_Saved data entries_
Definition revoke_push (r : SR.SessionRecord) (reason : string) : option enforcement :=
  match signRevoke r (next r) reason with Ok v => Some (EnfRevoke v) | Err _ => None end.

Lemma SendRevoke_swept (s : server) (r : SR.SessionRecord) (reason : string) :
  faults s = [] → sessions s !! key r = Some r →
  swept s (Proc.run (SendRevoke r reason) s).2 r (bump r) (revoke_push r reason).
Proof.
  intros Hf Hr. unfold SendRevoke, signRevokeRec, revoke_push. rewrite !run_bind, run_nextEpoch by done.
  cbn [fst snd Proc.run mret prog_ret]. destruct (signRevoke r (next r) reason) as [v|e] eqn:E.
  - rewrite run_bind. cbn [fst snd Proc.run mret prog_ret]. by eapply swept_send, bumped.
  - by apply bumped.
Qed.

Definition revoked_row (r : SR.SessionRecord) (t : Z) (reason : string) : SR.SessionRecord :=
  (bump r) <| SR.State := SessionRevoked |> <| SR.EndedUnix := Unix t |>
    <| SR.RevokeReason := reason |> <| SR.RevokeDelivered := false |>.

(** A session transaction after the sweep of [r] has begun. *)
Lemma swept_update (s s1 : server) (r r' : SR.SessionRecord) (m : option enforcement)
    (fn : SR.SessionRecord → unit * SR.SessionRecord) (mem : SR.SessionRecord → server → server) :
  (∀ r s, quiet s (mem r s)) → swept s s1 r r' m →
  swept s (Proc.run (UpdateSession (SR.WorkspaceID r) (SR.ID r) fn mem) s1).2 r (fn r').2 m.
Proof.
  intros Hm (Hst & Hse & Hef). assert (faults s1 = []) as Hf by apply Hst.
  rewrite (run_UpdateSession _ _ _ _ s1 r' Hf) by (rewrite Hse; apply lookup_insert_eq).
  destruct (Hm r' s1 Hf) as [[Hq Eq] Em]. cbn [snd]. split; [|split].
  - etransitivity; [exact Hst|]. exact Hq.
  - cbn. rewrite Eq, Hse. apply insert_insert_eq.
  - change (mail (mem r' s1) = mail s ++ mailed s r m). congruence.
Qed.

(** The same, ahead of a continuation. *)
Lemma wp_quiet {A B : Type} (p : M A) (k : A → M B) (s s1 : server) (r r' : SR.SessionRecord)
    (m : option enforcement) (Q : server → Prop) :
  swept s s1 r r' m → acts quiet p → (∀ a s2, swept s s2 r r' m → Q (Proc.run (k a) s2).2) →
  Q (Proc.run (p ≫= k) s1).2.
Proof. intros Hs Hp HQ. rewrite run_bind. apply HQ. by apply swept_quiet. Qed.

Lemma wp_now {B : Type} (k : Z → M B) (s s1 : server) (r r' : SR.SessionRecord)
    (m : option enforcement) (Q : server → Prop) :
  swept s s1 r r' m → Q (Proc.run (k (now_ns s)) s1).2 → Q (Proc.run (now ≫= k) s1).2.
Proof. intros (Hst & _). rewrite run_bind. cbn. by destruct Hst as (_&_&_&_&->&_). Qed.

Lemma wp_send {B : Type} (e : enforcement) (k : bool → M B) (s s1 : server) (r r' : SR.SessionRecord)
    (Q : server → Prop) :
  swept s s1 r r' None → (∀ b s2, swept s s2 r r' (Some e) → Q (Proc.run (k b) s2).2) →
  Q (Proc.run (send (SR.NodeID r) (MsgEnforce e) ≫= k) s1).2.
Proof. intros Hs HQ. rewrite run_bind. apply HQ. by eapply swept_send. Qed.

Lemma wp_update {B : Type} (fn : SR.SessionRecord → unit * SR.SessionRecord)
    (mem : SR.SessionRecord → server → server) (k : option store_err * option unit → M B) (s s1 : server)
    (r r' : SR.SessionRecord) (m : option enforcement) (Q : server → Prop) :
  swept s s1 r r' m → (∀ r s, quiet s (mem r s)) →
  (∀ x s2, swept s s2 r (fn r').2 m → Q (Proc.run (k x) s2).2) →
  Q (Proc.run (UpdateSession (SR.WorkspaceID r) (SR.ID r) fn mem ≫= k) s1).2.
Proof. intros Hs Hm HQ. rewrite run_bind. apply HQ. by apply swept_update. Qed.

Lemma revokeSession_swept (s : server) (r : SR.SessionRecord) (reason : string) :
  faults s = [] → sessions s !! key r = Some r → live_state (SR.State r) = true →
  swept s (Proc.run (revokeSession r reason) s).2 r (revoked_row r (now_ns s) reason) (revoke_push r reason).
Proof.
  intros Hf Hr Hl. unfold revokeSession. rewrite Hl. cbn [negb andb]. rewrite run_bind.
  pose proof (SendRevoke_swept s r reason Hf Hr) as Hs.
  destruct (Proc.run (SendRevoke r reason) s) as [p s1]. cbn [fst snd] in *.
  eapply wp_quiet; [exact Hs|handler_steps|]. clear Hs. intros _ s2 Hs.
  eapply wp_now; [exact Hs|]. eapply wp_update; [exact Hs|done|]. clear Hs. intros _ s3 Hs.
  eapply wp_quiet; [exact Hs|apply unregister_quiet|]. clear Hs. intros _ s4 Hs.
  eapply swept_quiet; [apply AppendWS_quiet|exact Hs].
Qed.

(** The lease and the read-only delta the sweep signs for a session. *)
Definition expiry_ms (s : server) : Z := UnixMilli (now_ns s + SessionLeaseTTL).

Definition lease_push (s : server) (r : SR.SessionRecord) : option enforcement :=
  match signLease (SR.ID r) (next r) (expiry_ms s) (SR.ClientNoisePub r) with
  | Ok l => Some (EnfLease l)
  | Err _ => None
  end.

Definition delta_push (s : server) (r : SR.SessionRecord) : option enforcement :=
  match signDelta r (next r) "read_only" "" (Some (readonly_caps r)) (expiry_ms s) with
  | Ok d => Some (EnfDelta d)
  | Err _ => None
  end.

Lemma refreshLease_swept (s : server) (r : SR.SessionRecord) :
  faults s = [] → sessions s !! key r = Some r →
  swept s (Proc.run (refreshLease r) s).2 r (bump r) (lease_push s r).
Proof.
  intros Hf Hr. unfold refreshLease, lease_push. rewrite run_bind, run_nextEpoch by done. cbn [fst snd].
  pose proof (bumped s r Hf Hr) as Hs. unfold leaseExpiryMs. rewrite run_bind.
  change (Proc.run (t ← now; mret (UnixMilli (t + SessionLeaseTTL))) ?x) with (expiry_ms s, x). cbn [fst snd].
  destruct (signLease _ _ _ _) as [l|e]; [|exact Hs].
  eapply wp_send; [exact Hs|]. clear Hs. intros _ s1 Hs.
  eapply wp_quiet; [exact Hs|apply touch_quiet|]. clear Hs. intros _ s2 Hs.
  eapply wp_quiet; [exact Hs|apply deliverControl_quiet|]. by intros _ s3.
Qed.
Lemma release_pool (ws ip : string) (s : server) (w : string) :
  ip ≠ "" → pool (overlay_release ws ip s) w = if decide (w = ws) then pool s ws ∖ {[ip]} else pool s w.
Proof.
  intros Hip. unfold pool, overlay_release, overlay_of at 1. cbn. case_decide as Hw.
  - subst. rewrite lookup_insert_eq. cbn. unfold release. by rewrite bool_decide_eq_false_2.
  - by rewrite lookup_insert_ne.
Qed.

(** No address is lost to a request that fails. *)
Definition no_leak (r : result broker_err session_response) (s s1 : server) : Prop :=
  match r with
  | Ok _ => ∀ w, pool s w ⊆ pool s1 w
  | Err e => e ≠ AuditFailed → ∀ w, pool s1 w = pool s w
  end.

Lemma no_leak_or (r : result broker_err session_response) (s s1 : server) :
  no_leak r s s1 →
  match r with
  | Ok _ => ∀ w, pool s w ⊆ pool s1 w
  | Err e => e = AuditFailed ∨ ∀ w, pool s1 w = pool s w
  end.
Proof. destruct r as [x|[]]; cbn; auto. Qed.

Lemma no_leak_same (r : result broker_err session_response) (s s1 : server) :
  overlays s1 = overlays s → no_leak r s s1.
Proof.
  intros E. assert (∀ w, pool s1 w = pool s w) as Ep by (intros w; unfold pool, overlay_of; by rewrite E).
  destruct r; cbn [no_leak]; intros; [by rewrite Ep|done].
Qed.

Lemma no_leak_bind_ok {A : Type} (p : M (result broker_err A))
    (f : A → M (result broker_err session_response)) :
  acts same_overlays p → (∀ a s, no_leak (Proc.run (f a) s).1 s (Proc.run (f a) s).2) →
  ∀ s, no_leak (Proc.run (bind_ok p f) s).1 s (Proc.run (bind_ok p f) s).2.
Proof.
  intros Hp Hf s. rewrite run_bind_ok. pose proof (run_same_overlays p s Hp) as E.
  destruct (Proc.run p s) as [[a|e] s1]; cbn [fst snd] in *; [|by apply no_leak_same].
  specialize (Hf a s1). assert (∀ w, pool s1 w = pool s w) as Ep by (intros w; unfold pool, overlay_of; by rewrite E).
  destruct (Proc.run (f a) s1) as [[x|e] s2]; cbn [fst snd no_leak] in *.
  - intros w. by rewrite <- Ep.
  - intros He w. rewrite <- Ep. by apply Hf.
Qed.

Lemma grant_and_release_no_leak (env : broker_env) (ident : Identity) (req : CreateSessionRequest)
    (path : string) (n : NR.NodeRecord) (tg : target) (att : option SR.SessionRecord) (d : Decision)
    (reason : string) (t : Z) (id token : string) (s : server) :
  let p := bind_ok (overlay_alloc validCIDR (i_Workspace ident) tg) (λ ip,
             r ← grant_session cfg env ident req path n tg att d reason t id token ip;
             _ ← (if negb r.1 && bool_decide (ip ≠ "")
                  then write (overlay_release (i_Workspace ident) ip) else mret tt);
             mret r.2) in
  no_leak (Proc.run p s).1 s (Proc.run p s).2.
Proof.
  clear JSONLaw0 JSONLaw1. cbv zeta. rewrite run_bind_ok. set (ws := i_Workspace ident).
  destruct (Proc.run (overlay_alloc validCIDR ws tg) s) as [[ip|e] s1] eqn:E; cbn [fst snd];
    apply overlay_alloc_pool in E; [|by intros _].
  rewrite run_bind.
  pose proof (run_same_overlays _ s1 (grant_session_same_overlays env ident req path n tg att d reason t id token ip)) as Eo.
  pose proof (committed_error env ident req path n tg att d reason t id token ip s1) as Hce.
  destruct (Proc.run (grant_session _ _ _ _ _ _ _ _ _ _ _ _ _ _) s1) as [[c r] s2]. cbn [fst snd] in Eo, Hce |- *.
  assert (∀ w, pool s2 w = pool s1 w) as Ep by (intros w; unfold pool, overlay_of; by rewrite Eo).
  assert (∀ w, pool s w ⊆ pool s1 w) as Hsub.
  { intros w. destruct E as [[_ ->]|(_ & _ & E1 & E2)]; [done|]. destruct (decide (w = ws)) as [->|]; [set_solver|].
    by rewrite E2. }
  rewrite run_bind. destruct c; cbn [negb andb Proc.run mret prog_ret fst snd].
  - destruct r as [x|e]; cbn; [intros w; by rewrite Ep|]. intros He. by destruct He; apply (Hce s2 e).
  - assert (∀ w, pool (Proc.run (if bool_decide (ip ≠ "") then write (overlay_release ws ip) else mret tt) s2).2 w
                 = pool s w) as Er.
    { intros w. destruct E as [[-> E]|(Hip & Hni & E1 & E2)].
      - rewrite bool_decide_eq_false_2 by tauto. cbn. by rewrite Ep.
      - rewrite bool_decide_eq_true_2 by done. cbn. rewrite release_pool by done.
        case_decide as Hw; [subst w|]; rewrite Ep; [rewrite E1; set_solver|by apply E2]. }
    destruct r as [x|e]; cbn; [|done]. intros w. by rewrite Er.
Qed.

(** [broker.go, createSession; overlay.go, alloc and release] An aborted session
    keeps no overlay address.  Whatever fails, and whoever refuses, a request that
    ends in an error leaves the pool of every workspace with the addresses it had,
    unless the agent had accepted the session and only its audit failed; and no
    request takes an address out of the pool that another session holds. *)
Theorem aborted_session_frees_address (env : broker_env) (ident : Identity) (req : CreateSessionRequest)
    (s : server) :
  let p := Proc.run (CreateSession validCIDR cfg quote attach_text env ident req) s in
  match p.1 with
  | Ok _ => ∀ w, pool s w ⊆ pool p.2 w
  | Err e => e = AuditFailed ∨ ∀ w, pool p.2 w = pool s w
  end.
Proof.
  apply no_leak_or. unfold CreateSession, createSession, now. rewrite run_read. generalize (now_ns s). intros t.
  pose proof (λ n tg, stages_same_overlays ident req (pinned ident) n tg t) as Hst.
  apply no_leak_bind_ok; [apply (Hst Fleet.node (mkTarget "" "" None "" "" ∅ []))|]. intros tg s1.
  destruct (request_shape req tg); [by apply no_leak_same|].
  apply no_leak_bind_ok; [apply (Hst Fleet.node)|]. intros [att n] s2.
  apply no_leak_bind_ok; [apply (Hst n tg)|]. intros [[o l]|] s3; [by apply no_leak_same|].
  apply no_leak_bind_ok; [apply (Hst n tg)|]. intros [d reason] s4.
  destruct (new_sessionID env) as [id|]; [|by apply no_leak_same].
  destruct (new_token env) as [token|]; [|by apply no_leak_same]. apply grant_and_release_no_leak.
Qed.
(* ===== verification/Fanout.v ===== *)
(** * Cutting access: suspension, quarantine, drift

    What the controller's fan-outs (controller/continuousauthz.go) do to the whole
    store, run alone and without store failures: a suspended principal, a quarantined
    node and a node that reports a tampered binary lose every live session, and the
    broker refuses the next one.  Control.v covers their interleavings. *)
From Stdlib Require Import ZArith Lia Strings.Byte.
From stdpp Require Import base gmap list strings pretty relations.
From S2P Require Import Prelude Envelope Trust Grant Policy Lease DenyCache Overlay Proc Codec Login.
From S2P Require Import Members Store Sessions Nodes Broker Control Sweep Brokering.
Local Open Scope Z_scope.

Section Fanout.
Context `{GrantKeys, Rendering} `{JSONEncode LeasePayload, JSONEncode DeltaPayload,
  JSONEncode RevokePayload, JSONEncode SessionGrant, JSONEncode Signed}.

(** ** Revoking a selection *)

(** The row of a session after the live sessions [sel] picks are revoked. *)
Definition cut_row (sel : SR.SessionRecord → bool) (reason : string) (t : Z) (r : SR.SessionRecord)
    : SR.SessionRecord :=
  if sel r && live_state (SR.State r) then revoked_row r t reason else r.
(** [sessionhost/screen.go, renderSnapshot] The screen is cleared before the attributes
    are reset, so on a client that is not at its defaults (one that lags, caught up by
    [catchUpSnapshot] in the middle of coloured output) the cells that show nothing take
    the background in effect there. *)
Theorem clear_takes_background :
  ct_sees (repainted (mkSgr DefaultFG 4 false false false)) 1 0 = Some (32, mkSgr DefaultFG 4 false false false).
Proof. vm_compute. reflexivity. Qed.

End Examples.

_About this task_
After locating the line with "JSONEncode RevokePayload, JSONEncode", please repeat it and every line after it exactly, through the end of the data above.

_Result_
  JSONEncode RevokePayload, JSONEncode SessionGrant, JSONEncode Signed}.

(** ** Revoking a selection *)

(** The row of a session after the live sessions [sel] picks are revoked. *)
Definition cut_row (sel : SR.SessionRecord → bool) (reason : string) (t : Z) (r : SR.SessionRecord)
    : SR.SessionRecord :=
  if sel r && live_state (SR.State r) then revoked_row r t reason else r.
(** [sessionhost/screen.go, renderSnapshot] The screen is cleared before the attributes
    are reset, so on a client that is not at its defaults (one that lags, caught up by
    [catchUpSnapshot] in the middle of coloured output) the cells that show nothing take
    the background in effect there. *)
Theorem clear_takes_background :
  ct_sees (repainted (mkSgr DefaultFG 4 false false false)) 1 0 = Some (32, mkSgr DefaultFG 4 false false false).
Proof. vm_compute. reflexivity. Qed.

End Examples.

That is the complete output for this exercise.